Exercise requirements: Show all lines of the entries in which the word "unfold" is found.

Supplied entries:
....
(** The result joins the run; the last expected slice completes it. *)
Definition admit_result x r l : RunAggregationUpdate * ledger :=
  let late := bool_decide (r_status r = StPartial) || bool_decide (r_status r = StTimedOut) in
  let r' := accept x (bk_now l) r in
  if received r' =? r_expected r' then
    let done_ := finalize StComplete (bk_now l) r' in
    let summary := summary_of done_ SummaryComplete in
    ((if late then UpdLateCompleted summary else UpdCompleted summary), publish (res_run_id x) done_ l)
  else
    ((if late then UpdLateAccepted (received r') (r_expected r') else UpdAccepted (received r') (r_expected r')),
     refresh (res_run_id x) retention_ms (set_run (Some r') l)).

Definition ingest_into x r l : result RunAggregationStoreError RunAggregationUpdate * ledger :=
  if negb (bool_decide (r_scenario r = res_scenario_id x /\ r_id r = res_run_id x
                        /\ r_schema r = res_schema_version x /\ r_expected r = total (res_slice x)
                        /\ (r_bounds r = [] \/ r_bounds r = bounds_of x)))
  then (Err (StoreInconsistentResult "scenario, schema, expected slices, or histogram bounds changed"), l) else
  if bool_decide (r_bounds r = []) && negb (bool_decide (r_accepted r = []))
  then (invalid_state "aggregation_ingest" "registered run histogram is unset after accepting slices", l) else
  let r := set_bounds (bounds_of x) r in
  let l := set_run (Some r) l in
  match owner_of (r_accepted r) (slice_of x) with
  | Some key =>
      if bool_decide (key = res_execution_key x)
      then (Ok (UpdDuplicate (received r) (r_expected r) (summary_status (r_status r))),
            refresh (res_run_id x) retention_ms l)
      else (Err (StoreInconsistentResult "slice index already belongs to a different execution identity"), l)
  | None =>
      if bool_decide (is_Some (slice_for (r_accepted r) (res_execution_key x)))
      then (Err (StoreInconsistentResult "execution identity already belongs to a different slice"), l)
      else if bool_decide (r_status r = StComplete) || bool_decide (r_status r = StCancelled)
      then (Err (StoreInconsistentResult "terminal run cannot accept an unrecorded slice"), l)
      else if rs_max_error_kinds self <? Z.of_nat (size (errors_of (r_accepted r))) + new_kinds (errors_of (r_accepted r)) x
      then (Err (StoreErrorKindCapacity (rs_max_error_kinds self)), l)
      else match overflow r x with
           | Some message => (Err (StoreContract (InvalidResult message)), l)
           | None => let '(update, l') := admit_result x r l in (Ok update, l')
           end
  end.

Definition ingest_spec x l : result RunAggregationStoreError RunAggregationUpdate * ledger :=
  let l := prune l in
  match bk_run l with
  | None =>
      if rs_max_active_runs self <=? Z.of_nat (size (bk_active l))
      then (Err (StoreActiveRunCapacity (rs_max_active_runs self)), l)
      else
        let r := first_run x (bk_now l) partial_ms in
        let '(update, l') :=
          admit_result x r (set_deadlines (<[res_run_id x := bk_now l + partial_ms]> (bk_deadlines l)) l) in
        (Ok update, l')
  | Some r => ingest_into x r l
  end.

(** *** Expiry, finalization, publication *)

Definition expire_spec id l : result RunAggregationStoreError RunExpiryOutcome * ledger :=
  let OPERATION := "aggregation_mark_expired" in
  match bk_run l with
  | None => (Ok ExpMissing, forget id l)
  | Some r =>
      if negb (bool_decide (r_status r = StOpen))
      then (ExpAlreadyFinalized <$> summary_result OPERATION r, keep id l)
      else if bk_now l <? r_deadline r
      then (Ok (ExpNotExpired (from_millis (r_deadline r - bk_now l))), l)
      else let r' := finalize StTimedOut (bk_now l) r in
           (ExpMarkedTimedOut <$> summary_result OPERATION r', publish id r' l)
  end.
....
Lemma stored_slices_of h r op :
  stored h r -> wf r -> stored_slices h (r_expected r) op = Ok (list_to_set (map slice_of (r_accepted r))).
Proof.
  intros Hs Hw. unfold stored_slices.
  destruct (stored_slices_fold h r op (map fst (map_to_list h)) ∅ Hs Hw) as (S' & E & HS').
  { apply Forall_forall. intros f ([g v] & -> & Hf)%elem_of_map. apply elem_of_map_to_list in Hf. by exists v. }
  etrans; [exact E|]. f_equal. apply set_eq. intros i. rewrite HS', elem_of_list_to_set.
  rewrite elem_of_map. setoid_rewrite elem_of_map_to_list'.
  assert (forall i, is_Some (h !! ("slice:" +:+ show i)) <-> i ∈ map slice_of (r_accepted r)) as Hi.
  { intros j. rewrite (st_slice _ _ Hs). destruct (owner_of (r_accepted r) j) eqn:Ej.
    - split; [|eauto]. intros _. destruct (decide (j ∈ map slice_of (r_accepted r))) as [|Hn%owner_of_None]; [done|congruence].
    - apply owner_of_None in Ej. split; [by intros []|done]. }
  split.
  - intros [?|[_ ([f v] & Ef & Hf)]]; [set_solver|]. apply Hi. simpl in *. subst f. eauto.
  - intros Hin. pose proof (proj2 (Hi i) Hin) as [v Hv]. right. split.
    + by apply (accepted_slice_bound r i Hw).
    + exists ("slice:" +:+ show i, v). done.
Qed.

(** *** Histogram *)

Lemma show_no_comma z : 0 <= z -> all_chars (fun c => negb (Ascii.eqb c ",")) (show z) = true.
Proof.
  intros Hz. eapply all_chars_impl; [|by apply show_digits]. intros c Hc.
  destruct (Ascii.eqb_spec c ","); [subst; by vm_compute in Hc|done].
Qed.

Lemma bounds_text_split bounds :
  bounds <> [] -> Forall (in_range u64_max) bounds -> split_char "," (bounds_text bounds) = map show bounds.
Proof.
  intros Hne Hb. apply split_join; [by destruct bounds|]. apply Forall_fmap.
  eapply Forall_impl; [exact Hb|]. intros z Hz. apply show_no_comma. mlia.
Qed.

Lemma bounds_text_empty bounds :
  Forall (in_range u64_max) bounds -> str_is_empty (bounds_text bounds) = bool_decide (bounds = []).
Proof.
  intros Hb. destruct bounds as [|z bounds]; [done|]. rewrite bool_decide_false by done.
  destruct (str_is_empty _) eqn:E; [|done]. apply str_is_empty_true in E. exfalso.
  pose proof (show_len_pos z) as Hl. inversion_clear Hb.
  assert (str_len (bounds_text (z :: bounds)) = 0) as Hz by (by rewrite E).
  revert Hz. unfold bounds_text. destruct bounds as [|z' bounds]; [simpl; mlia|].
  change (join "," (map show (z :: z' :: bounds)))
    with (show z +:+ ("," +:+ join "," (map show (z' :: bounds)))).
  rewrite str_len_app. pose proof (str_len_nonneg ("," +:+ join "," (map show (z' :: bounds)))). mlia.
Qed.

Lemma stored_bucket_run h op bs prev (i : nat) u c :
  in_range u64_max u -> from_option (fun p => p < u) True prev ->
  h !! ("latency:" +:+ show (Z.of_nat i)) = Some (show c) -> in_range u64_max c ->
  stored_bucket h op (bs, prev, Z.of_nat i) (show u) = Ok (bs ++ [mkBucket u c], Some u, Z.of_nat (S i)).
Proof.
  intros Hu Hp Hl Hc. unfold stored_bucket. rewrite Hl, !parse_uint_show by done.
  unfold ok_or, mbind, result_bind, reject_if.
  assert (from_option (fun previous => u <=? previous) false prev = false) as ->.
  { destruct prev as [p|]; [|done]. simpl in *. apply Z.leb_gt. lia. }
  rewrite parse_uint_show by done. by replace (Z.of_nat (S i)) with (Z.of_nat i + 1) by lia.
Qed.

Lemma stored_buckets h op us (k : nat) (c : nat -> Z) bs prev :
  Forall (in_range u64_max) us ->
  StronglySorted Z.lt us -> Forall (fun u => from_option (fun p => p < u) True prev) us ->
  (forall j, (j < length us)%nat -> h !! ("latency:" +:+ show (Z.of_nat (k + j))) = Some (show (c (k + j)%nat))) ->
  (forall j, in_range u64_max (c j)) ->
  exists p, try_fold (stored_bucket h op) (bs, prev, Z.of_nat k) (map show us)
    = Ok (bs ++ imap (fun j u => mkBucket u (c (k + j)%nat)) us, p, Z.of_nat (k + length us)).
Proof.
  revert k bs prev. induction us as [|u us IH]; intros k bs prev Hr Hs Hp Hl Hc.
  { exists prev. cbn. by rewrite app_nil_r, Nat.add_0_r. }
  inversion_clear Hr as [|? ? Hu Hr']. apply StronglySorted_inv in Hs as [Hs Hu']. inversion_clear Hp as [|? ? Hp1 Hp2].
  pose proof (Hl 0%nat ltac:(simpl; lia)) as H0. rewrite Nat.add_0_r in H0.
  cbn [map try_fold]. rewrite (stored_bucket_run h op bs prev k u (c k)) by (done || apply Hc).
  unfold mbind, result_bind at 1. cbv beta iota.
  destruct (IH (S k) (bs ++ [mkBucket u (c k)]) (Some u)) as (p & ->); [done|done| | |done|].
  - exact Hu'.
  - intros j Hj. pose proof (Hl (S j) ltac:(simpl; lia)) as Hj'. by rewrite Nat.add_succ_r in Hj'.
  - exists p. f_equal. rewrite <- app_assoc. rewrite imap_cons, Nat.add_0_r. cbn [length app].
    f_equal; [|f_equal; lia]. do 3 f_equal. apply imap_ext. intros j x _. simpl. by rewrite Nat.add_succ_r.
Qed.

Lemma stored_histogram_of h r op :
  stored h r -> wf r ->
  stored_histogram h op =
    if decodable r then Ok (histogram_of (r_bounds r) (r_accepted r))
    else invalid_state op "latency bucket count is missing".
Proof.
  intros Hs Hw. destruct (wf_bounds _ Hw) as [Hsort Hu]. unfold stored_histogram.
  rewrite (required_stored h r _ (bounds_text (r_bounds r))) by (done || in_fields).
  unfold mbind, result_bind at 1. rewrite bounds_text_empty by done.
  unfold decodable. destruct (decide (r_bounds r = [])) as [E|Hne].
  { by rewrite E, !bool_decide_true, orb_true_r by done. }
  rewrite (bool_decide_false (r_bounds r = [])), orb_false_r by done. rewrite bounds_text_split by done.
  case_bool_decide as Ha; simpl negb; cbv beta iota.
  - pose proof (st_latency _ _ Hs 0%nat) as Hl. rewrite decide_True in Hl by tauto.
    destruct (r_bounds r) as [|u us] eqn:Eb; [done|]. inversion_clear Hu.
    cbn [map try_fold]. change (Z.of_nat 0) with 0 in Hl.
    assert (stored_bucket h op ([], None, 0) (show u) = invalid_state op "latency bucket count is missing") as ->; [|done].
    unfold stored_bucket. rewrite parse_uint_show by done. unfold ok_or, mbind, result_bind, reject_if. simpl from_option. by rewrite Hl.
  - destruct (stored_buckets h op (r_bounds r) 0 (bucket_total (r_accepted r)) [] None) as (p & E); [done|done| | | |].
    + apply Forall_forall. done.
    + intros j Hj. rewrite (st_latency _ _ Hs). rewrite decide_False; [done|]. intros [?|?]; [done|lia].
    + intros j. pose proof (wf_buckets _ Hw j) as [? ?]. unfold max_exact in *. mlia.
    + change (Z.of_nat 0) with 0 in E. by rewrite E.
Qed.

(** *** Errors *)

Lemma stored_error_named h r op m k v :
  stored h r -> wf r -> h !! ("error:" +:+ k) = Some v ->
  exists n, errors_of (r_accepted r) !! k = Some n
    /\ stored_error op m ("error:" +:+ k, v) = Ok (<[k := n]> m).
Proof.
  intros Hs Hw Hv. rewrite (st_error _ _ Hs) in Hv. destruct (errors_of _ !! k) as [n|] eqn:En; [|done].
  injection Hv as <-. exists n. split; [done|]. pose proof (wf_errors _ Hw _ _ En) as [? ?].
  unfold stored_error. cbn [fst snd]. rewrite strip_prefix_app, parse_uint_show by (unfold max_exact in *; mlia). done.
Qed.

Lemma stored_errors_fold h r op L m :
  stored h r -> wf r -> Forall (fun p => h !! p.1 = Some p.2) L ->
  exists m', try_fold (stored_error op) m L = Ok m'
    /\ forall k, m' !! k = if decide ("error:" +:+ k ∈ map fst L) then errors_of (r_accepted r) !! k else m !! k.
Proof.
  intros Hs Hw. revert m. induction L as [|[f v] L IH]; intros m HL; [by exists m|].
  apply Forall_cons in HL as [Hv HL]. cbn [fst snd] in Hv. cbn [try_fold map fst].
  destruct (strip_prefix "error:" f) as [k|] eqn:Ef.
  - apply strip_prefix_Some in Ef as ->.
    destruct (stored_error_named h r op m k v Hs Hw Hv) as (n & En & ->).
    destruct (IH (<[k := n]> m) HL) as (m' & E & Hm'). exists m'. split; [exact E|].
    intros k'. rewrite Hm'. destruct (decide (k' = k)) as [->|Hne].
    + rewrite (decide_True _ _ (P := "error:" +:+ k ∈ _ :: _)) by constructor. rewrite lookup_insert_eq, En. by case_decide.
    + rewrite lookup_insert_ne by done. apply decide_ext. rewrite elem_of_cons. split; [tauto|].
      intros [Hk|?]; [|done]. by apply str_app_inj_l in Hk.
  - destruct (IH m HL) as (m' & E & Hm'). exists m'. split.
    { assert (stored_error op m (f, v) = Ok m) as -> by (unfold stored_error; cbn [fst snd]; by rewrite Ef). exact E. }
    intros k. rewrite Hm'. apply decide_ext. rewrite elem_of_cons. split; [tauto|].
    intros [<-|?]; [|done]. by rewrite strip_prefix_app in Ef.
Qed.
....
Final answer:
  intros Hs Hw. unfold stored_slices.
  revert Hz. unfold bounds_text. destruct bounds as [|z' bounds]; [simpl; mlia|].
  intros Hu Hp Hl Hc. unfold stored_bucket. rewrite Hl, !parse_uint_show by done.
  unfold ok_or, mbind, result_bind, reject_if.
  unfold mbind, result_bind at 1. cbv beta iota.
  intros Hs Hw. destruct (wf_bounds _ Hw) as [Hsort Hu]. unfold stored_histogram.
  unfold mbind, result_bind at 1. rewrite bounds_text_empty by done.
  unfold decodable. destruct (decide (r_bounds r = [])) as [E|Hne].
    unfold stored_bucket. rewrite parse_uint_show by done. unfold ok_or, mbind, result_bind, reject_if. simpl from_option. by rewrite Hl.
    + intros j. pose proof (wf_buckets _ Hw j) as [? ?]. unfold max_exact in *. mlia.
  unfold stored_error. cbn [fst snd]. rewrite strip_prefix_app, parse_uint_show by (unfold max_exact in *; mlia). done.
    { assert (stored_error op m (f, v) = Ok m) as -> by (unfold stored_error; cbn [fst snd]; by rewrite Ef). exact E. }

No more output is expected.